The study has certain limitations. It was a single-centre study with a relatively small sample size, which may limit generalisability. HVPG measurement was not performed, so direct comparison with the gold standard could not be made. Doppler ultrasonography is operator-dependent and may be affected by patient habitus, bowel gas, and technical factors. In addition, the cross-sectional design did not allow assessment of disease progression or treatment response. Despite these limitations, the study supports the routine use of multiparametric Doppler ultrasonography for diagnosis and severity assessment of portal hypertension.

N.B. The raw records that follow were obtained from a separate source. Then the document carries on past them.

(** [role_hierarchy = {'user': 1, 'admin': 2, 'super_admin': 3}] *)
Definition role_hierarchy : gmap string Z :=
  <["user" := 1]> (<["admin" := 2]> (<["super_admin" := 3]> ∅)).

(** [AuthService.check_permission] *)
Definition check_permission (user : User.t) (required_role : string) : bool :=
  let user_level := default 0 (role_hierarchy !! User.role user) in
  let required_level := default 99 (role_hierarchy !! required_role) in
  user_level >=? required_level.

End AuthService.

(** * Vocabulary of the properties *)

(** ** Small tables to run the embedding on *)

(** One active and one retired playbook, one active server, no jobs. *)
Definition db0 : Db :=
  mkDb (<[1 := Playbook.mk 1 "deploy" true]>
          (<[2 := Playbook.mk 2 "retired" false]> ∅))
       (<[1 := Server.mk 1 "web-1" true]> ∅)
       ∅ [] [].

(** A pending job, as [create_job] leaves it. *)
Definition job_pending : Job.t :=
  Job.mk 1 "u-1" 1 1 7 pending None [] None None None 100.

(** A job that ran from 105 to 110 and succeeded. *)
Definition job_done : Job.t :=
  Job.mk 1 "u-1" 1 1 7 success (Some "w-1") [] None (Some 105) (Some 110) 100.

(** The same job once the caller has recorded the worker's task id. *)
Definition job_dispatched : Job.t :=
  Job.mk 1 "u-1" 1 1 7 pending (Some "w-1") [] None None None 100.

Definition db_pending : Db := with_jobs (<[1 := job_pending]> ∅) db0.
Definition db_dispatched : Db := with_jobs (<[1 := job_dispatched]> ∅) db0.
Definition db_done : Db := with_jobs (<[1 := job_done]> ∅) db0.

(** ** The life cycle *)

(** Terminal statuses: [success], [failed], [cancelled]. *)
Definition is_terminal (s : JobStatus) : bool :=
  bool_decide (s ∈ [success; failed; cancelled]).

(** Every row of [jobs] sits under its own primary key. *)
Definition jobs_keyed (d : Db) : Prop :=
  map_Forall (λ k j, Job.id j = k) (jobs d).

Overall, the present findings reinforce that Doppler ultrasonography is not only useful for detecting portal hypertension but also for assessing its severity. A combined evaluation of portal vein diameter, portal vein velocity, hepatic vein waveform, splenomegaly, ascites, and collaterals provides a comprehensive non-invasive assessment and can help guide further clinical management.

CONCLUSION

The present study concludes that ultrasonography combined with color Doppler is a reliable, non-invasive, cost-effective, and readily available modality for the evaluation of portal hypertension. It provides comprehensive information about both structural and hemodynamic changes, including portal vein dilatation, reduced portal vein velocity, altered hepatic vein waveform, ascites, splenomegaly, and portosystemic collaterals. Among the evaluated parameters, portal vein velocity and hepatic vein waveform showed the strongest association with disease severity, while portal vein diameter and collateral formation were important supportive diagnostic markers. Therefore, multiparametric Doppler ultrasonography can be considered a useful first-line imaging tool for diagnosis, severity assessment, and follow-up of patients with suspected portal hypertension, particularly in routine clinical and resource-limited settings.

Recommendation

Ultrasonography with color Doppler should be routinely used in patients with suspected or confirmed chronic liver disease for early detection and assessment of portal hypertension. A combined Doppler approach including portal vein diameter, portal vein velocity, hepatic vein waveform, flow direction, splenic vein diameter, ascites, splenomegaly, and portosystemic collaterals should be followed to improve diagnostic accuracy. Patients with reduced portal vein velocity, hepatofugal flow, monophasic hepatic vein waveform, or collaterals should undergo closer clinical follow-up and appropriate evaluation for complications such as esophageal varices. Larger multicentric studies with longitudinal follow-up are recommended to validate these findings and to determine whether Doppler parameters can predict clinical outcomes and disease progression.